(** * The local cluster of platform/local/cluster.go

    A shallow embedding of [LocalCluster] and its five operations
    ([NewLocalCluster], [NewCommand], [EtcdEndpoint], [NewTap], [Destroy]).

    Go pointers are [option]s ([None] is nil), a Go [error] is an
    [option error] ([None] is nil), a Go run-time panic is the [Panicked]
    outcome.  Calls that leave the file (namespace, netlink, dnsmasq, etcd,
    SSH agent) are recorded in a trace and answered by an environment. *)

From Stdlib Require Import ZArith NArith List String Ascii Bool Lia.
From Stdlib Require Import Strings.Byte DecimalString HexadecimalString.
Import ListNotations.
Local Open Scope string_scope.
Local Open Scope Z_scope.

(** ** Go values used by the file *)

(** An error value is identified with the text of its [Error()] method. *)
Definition error := string.

(** [netns.NsHandle] is an [int]. *)
Definition NsHandle := Z.

(** What a panic carries. *)
Inductive PanicValue : Type :=
| PanicString (msg : string)          (* panic("...") *)
| NilDereference                      (* field access through a nil pointer *)
| IndexOutOfRange (i len : nat)       (* s[i] with len(s) <= i *)
| TypeAssertion (want : string).      (* x.(T) on a value of another type *)

(** How a Go function ends. *)
Inductive Res (A : Type) : Type :=
| Returned (a : A)
| Panicked (p : PanicValue).
Arguments Returned {A} a.
Arguments Panicked {A} p.

(** The outcome of a call returning [(T, error)]: a value with a nil error,
    or a non-nil error. *)
Inductive Result (A : Type) : Type :=
| Ok (a : A)
| Err (e : error).
Arguments Ok {A} a.
Arguments Err {A} e.

(** ** Formatting ([fmt] and [net]) *)

Module Fmt.

(** The verb [%d] on an [int]. *)
Definition d (n : Z) : string := DecimalString.NilZero.string_of_int (Z.to_int n).

(** Decimal text of a byte. *)
Definition ubyte (b : byte) : string :=
  DecimalString.NilZero.string_of_uint (N.to_uint (Byte.to_N b)).

(** Lower-case hexadecimal text without leading zeros. *)
Definition hex (n : N) : string :=
  HexadecimalString.NilZero.string_of_uint (N.to_hex_uint n).

(** Two hexadecimal digits of a byte. *)
Definition hex2 (b : byte) : string :=
  let n := Byte.to_N b in
  hex (N.div n 16) ++ hex (N.modulo n 16).

Fixpoint join (sep : string) (l : list string) : string :=
  match l with
  | [] => ""
  | [s] => s
  | s :: rest => s ++ sep ++ join sep rest
  end.

End Fmt.

Module Net.

(** [net.IP] is a byte slice of length 4 or 16. *)
Definition IP := list byte.

Definition is_zero (b : byte) : bool := Byte.eqb b x00.

(** [net.IPv4(a, b, c, d)]: the 16-byte form of an IPv4 address. *)
Definition IPv4 (a b c d : byte) : IP :=
  [x00; x00; x00; x00; x00; x00; x00; x00; x00; x00; xff; xff; a; b; c; d].

(** [ip.To4()]: the 4-byte form, or nil when [ip] is not an IPv4 address. *)
Definition To4 (ip : IP) : IP :=
  if Nat.eqb (List.length ip) 4 then ip
  else if Nat.eqb (List.length ip) 16
          && forallb is_zero (firstn 10 ip)
          && Byte.eqb (nth 10 ip x00) xff
          && Byte.eqb (nth 11 ip x00) xff
       then skipn 12 ip
       else [].

(** The 16-bit groups of a 16-byte address. *)
Fixpoint groups (ip : list byte) : list N :=
  match ip with
  | hi :: lo :: rest => (Byte.to_N hi * 256 + Byte.to_N lo)%N :: groups rest
  | _ => []
  end.

Fixpoint zero_run (gs : list N) : nat :=
  match gs with
  | 0%N :: rest => S (zero_run rest)
  | _ => O
  end.

(** Start and length of the first longest run of zero groups. *)
Fixpoint longest_run (gs : list N) (i : nat) (best : nat * nat) : nat * nat :=
  match gs with
  | [] => best
  | _ :: rest =>
      let n := zero_run gs in
      longest_run rest (S i) (if Nat.ltb (snd best) n then (i, n) else best)
  end.

(** The IPv6 text form: a run of two or more zero groups becomes [::]. *)
Definition String6 (ip : IP) : string :=
  let gs := groups ip in
  let '(e0, n) := longest_run gs O (O, O) in
  if Nat.leb n 1 then Fmt.join ":" (map Fmt.hex gs)
  else Fmt.join ":" (map Fmt.hex (firstn e0 gs)) ++ "::"
       ++ Fmt.join ":" (map Fmt.hex (skipn (e0 + n) gs)).

(** [ip.String()], which the verb [%s] uses for a [net.IP]. *)
Definition String (ip : IP) : string :=
  match ip with
  | [] => "<nil>"
  | _ =>
      match To4 ip with
      | [a; b; c; d] =>
          Fmt.ubyte a ++ "." ++ Fmt.ubyte b ++ "." ++ Fmt.ubyte c ++ "." ++ Fmt.ubyte d
      | _ =>
          if Nat.eqb (List.length ip) 16 then String6 ip
          else "?" ++ String.concat "" (map Fmt.hex2 ip)
      end
  end.

(** [net.IPNet]; only the address is read here. *)
Record IPNet : Type := { IP_ : IP; Mask : list byte }.

End Net.

(** ** The collaborators' data

    The declarations of [Dnsmasq], [Segment], [Interface], [SimpleEtcd],
    [network.SSHAgent] and [TunTap] are outside cluster.go; the records
    below carry the fields cluster.go reads, under the names it uses. *)

Record Interface : Type := { DHCPv4 : list Net.IPNet }.

Record Segment : Type := { BridgeName : string; BridgeIf : Interface }.

Record Dnsmasq_t : Type := { Segments : list Segment }.

Record SimpleEtcd_t : Type := { Port : Z }.

Record SSHAgent_t : Type := { Socket : string }.

Record LocalCluster : Type := {
  SSHAgent : option SSHAgent_t;
  Dnsmasq : option Dnsmasq_t;
  SimpleEtcd : option SimpleEtcd_t;
  nshandle : NsHandle
}.

(** [&LocalCluster{}]: nil pointers and the zero handle. *)
Definition LocalCluster_zero : LocalCluster :=
  {| SSHAgent := None; Dnsmasq := None; SimpleEtcd := None; nshandle := 0 |}.

(** ** EtcdEndpoint *)

(** The body of the [range] loop over the segments, with the arguments of
    [Sprintf] evaluated left to right. *)
Fixpoint EtcdEndpoint_range (bridge : string) (etcd : option SimpleEtcd_t)
    (segs : list Segment) : Res string :=
  match segs with
  | [] => Panicked (PanicString "Not a valid bridge!")
  | seg :: rest =>
      if String.eqb bridge (BridgeName seg) then
        match DHCPv4 (BridgeIf seg) with
        | [] => Panicked (IndexOutOfRange 0 0)
        | lease :: _ =>
            match etcd with
            | None => Panicked NilDereference
            | Some e =>
                Returned ("http://" ++ Net.String (Net.IP_ lease) ++ ":" ++ Fmt.d (Port e))
            end
        end
      else EtcdEndpoint_range bridge etcd rest
  end.

Definition EtcdEndpoint (lc : LocalCluster) : Res string :=
  let bridge := "br0" in
  match Dnsmasq lc with
  | None => Panicked NilDereference
  | Some dm => EtcdEndpoint_range bridge (SimpleEtcd lc) (Segments dm)
  end.

(** ** The world outside the file *)

(** [NewNsDialer(ns)] only wraps the handle. *)
Record NsDialer : Type := { DialerNs : NsHandle }.

Definition NewNsDialer (ns : NsHandle) : NsDialer := {| DialerNs := ns |}.

Record TunTap : Type := { TapName : string; TapIndex : Z }.

Record Bridge : Type := { BridgeLinkName : string; BridgeIndex : Z }.

(** A [netlink.Link] is an interface value: a [*netlink.Bridge], or a link
    of another dynamic type (named by its [Type()], such as veth). *)
Inductive Link : Type :=
| LinkBridge (b : Bridge)
| LinkOther (type name : string).

(** A command description; cluster.go touches only [Env]. *)
Record Cmd : Type := {
  Name : string;
  Args : list string;
  Env : list string;
  CmdNs : NsHandle
}.

Definition set_Env (cmd : Cmd) (env : list string) : Cmd :=
  {| Name := Name cmd; Args := Args cmd; Env := env; CmdNs := CmdNs cmd |}.

(** The calls cluster.go makes to its collaborators. *)
Inductive Call : Type :=
| CallNsCreate
| CallNewSSHAgent (dialer : NsDialer)
| CallNsEnter (ns : NsHandle)
| CallNsExit
| CallNewDnsmasq
| CallNewSimpleEtcd
| CallSimpleEtcdDestroy (e : SimpleEtcd_t)
| CallDnsmasqDestroy (d : Dnsmasq_t)
| CallSSHAgentClose (a : SSHAgent_t)
| CallNsHandleClose (ns : NsHandle)
| CallNewNsCommand (ns : NsHandle) (name : string) (arg : list string)
| CallAddLinkTap (name : string)
| CallLinkSetUp (tap : TunTap)
| CallLinkByName (name : string)
| CallLinkSetMaster (tap : TunTap) (br : Bridge).

(** What the collaborators answer.  For a call returning only an error,
    [None] is nil. *)
Record Collaborators : Type := {
  on_NsCreate : Result NsHandle;
  on_NewSSHAgent : NsDialer -> Result SSHAgent_t;
  on_NsEnter : NsHandle -> option error;
  on_NewDnsmasq : Result Dnsmasq_t;
  on_NewSimpleEtcd : Result SimpleEtcd_t;
  on_SimpleEtcdDestroy : SimpleEtcd_t -> option error;
  on_DnsmasqDestroy : Dnsmasq_t -> option error;
  on_SSHAgentClose : SSHAgent_t -> option error;
  on_NsHandleClose : NsHandle -> option error;
  on_NewNsCommand : NsHandle -> string -> list string -> Cmd;
  on_AddLinkTap : string -> Result TunTap;
  on_LinkSetUp : TunTap -> option error;
  on_LinkByName : string -> Result Link;
  on_LinkSetMaster : TunTap -> Bridge -> option error
}.

(** The operating-system resources a cluster holds. *)
Inductive Resource : Type :=
| ResNamespace
| ResSSHAgent
| ResDnsmasq
| ResSimpleEtcd
| ResTap.

Definition Resource_eqb (a b : Resource) : bool :=
  match a, b with
  | ResNamespace, ResNamespace
  | ResSSHAgent, ResSSHAgent
  | ResDnsmasq, ResDnsmasq
  | ResSimpleEtcd, ResSimpleEtcd
  | ResTap, ResTap => true
  | _, _ => false
  end.

(** The state the calls act on: the calls made so far (oldest first), the
    namespace the executing thread is bound to, and the live resources. *)
Record World : Type := {
  trace : list Call;
  cur_ns : NsHandle;
  live : list Resource
}.

Definition log (c : Call) (w : World) : World :=
  {| trace := (trace w ++ [c])%list; cur_ns := cur_ns w; live := live w |}.

Definition acquire (r : Resource) (w : World) : World :=
  {| trace := trace w; cur_ns := cur_ns w; live := (live w ++ [r])%list |}.

Definition release (r : Resource) (w : World) : World :=
  {| trace := trace w; cur_ns := cur_ns w;
     live := filter (fun x => negb (Resource_eqb r x)) (live w) |}.

Definition bind_ns (ns : NsHandle) (w : World) : World :=
  {| trace := trace w; cur_ns := ns; live := live w |}.

(** ** A monad for Go function bodies: collaborators, world, panics *)

Definition M (A : Type) : Type := Collaborators -> World -> Res A * World.

Definition ret {A} (a : A) : M A := fun _ w => (Returned a, w).

Definition bind {A B} (m : M A) (k : A -> M B) : M B := fun o w =>
  match m o w with
  | (Returned a, w') => k a o w'
  | (Panicked p, w') => (Panicked p, w')
  end.

Definition panic {A} (p : PanicValue) : M A := fun _ w => (Panicked p, w).

(** [defer f()]: [f] runs when the body ends, by return or by panic; its
    result is dropped. *)
Definition defer {A B} (f : M B) (body : M A) : M A := fun o w =>
  let '(r, w1) := body o w in
  (r, snd (f o w1)).

Declare Scope go_scope.
Delimit Scope go_scope with go.
Notation "x <- c ;; k" := (bind c (fun x => k))
  (at level 100, c at next level, right associativity) : go_scope.
Notation "c ;;; k" := (bind c (fun _ => k))
  (at level 100, right associativity) : go_scope.
Local Open Scope go_scope.

(** Run a body from a world and keep the result, or the final world. *)
Definition result_of {A} (m : M A) (o : Collaborators) (w : World) : Res A :=
  fst (m o w).

Definition world_after {A} (m : M A) (o : Collaborators) (w : World) : World :=
  snd (m o w).

(** ** The collaborators' operations *)

(** Modelled from the spec: [NsCreate] (not in cluster.go) allocates a new
    network namespace and returns its handle, or fails with an error and
    allocates nothing. *)
Definition NsCreate : M (Result NsHandle) := fun o w =>
  let w := log CallNsCreate w in
  match on_NsCreate o with
  | Ok h => (Returned (Ok h), acquire ResNamespace w)
  | Err e => (Returned (Err e), w)
  end.

(** Modelled from the spec: the release function that [NsEnter] (not in
    cluster.go) returns restores the namespace association that was in
    force when the scope was entered. *)
Definition nsExit_to (orig : NsHandle) : M (option error) := fun _ w =>
  (Returned None, bind_ns orig (log CallNsExit w)).

(** Modelled from the spec: [NsEnter] (not in cluster.go) binds the current
    execution context to the given namespace and returns a release function;
    when it fails the association is unchanged. *)
Definition NsEnter (ns : NsHandle) : M (Result (M (option error))) := fun o w =>
  let w := log (CallNsEnter ns) w in
  match on_NsEnter o ns with
  | None => (Returned (Ok (nsExit_to (cur_ns w))), bind_ns ns w)
  | Some e => (Returned (Err e), w)
  end.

_ _ _ _ _

◆ TASK PROMPT:
Please tally the lines of the material that contain the word "What", then give the total alone.

◆ ANSWER SPACE:
2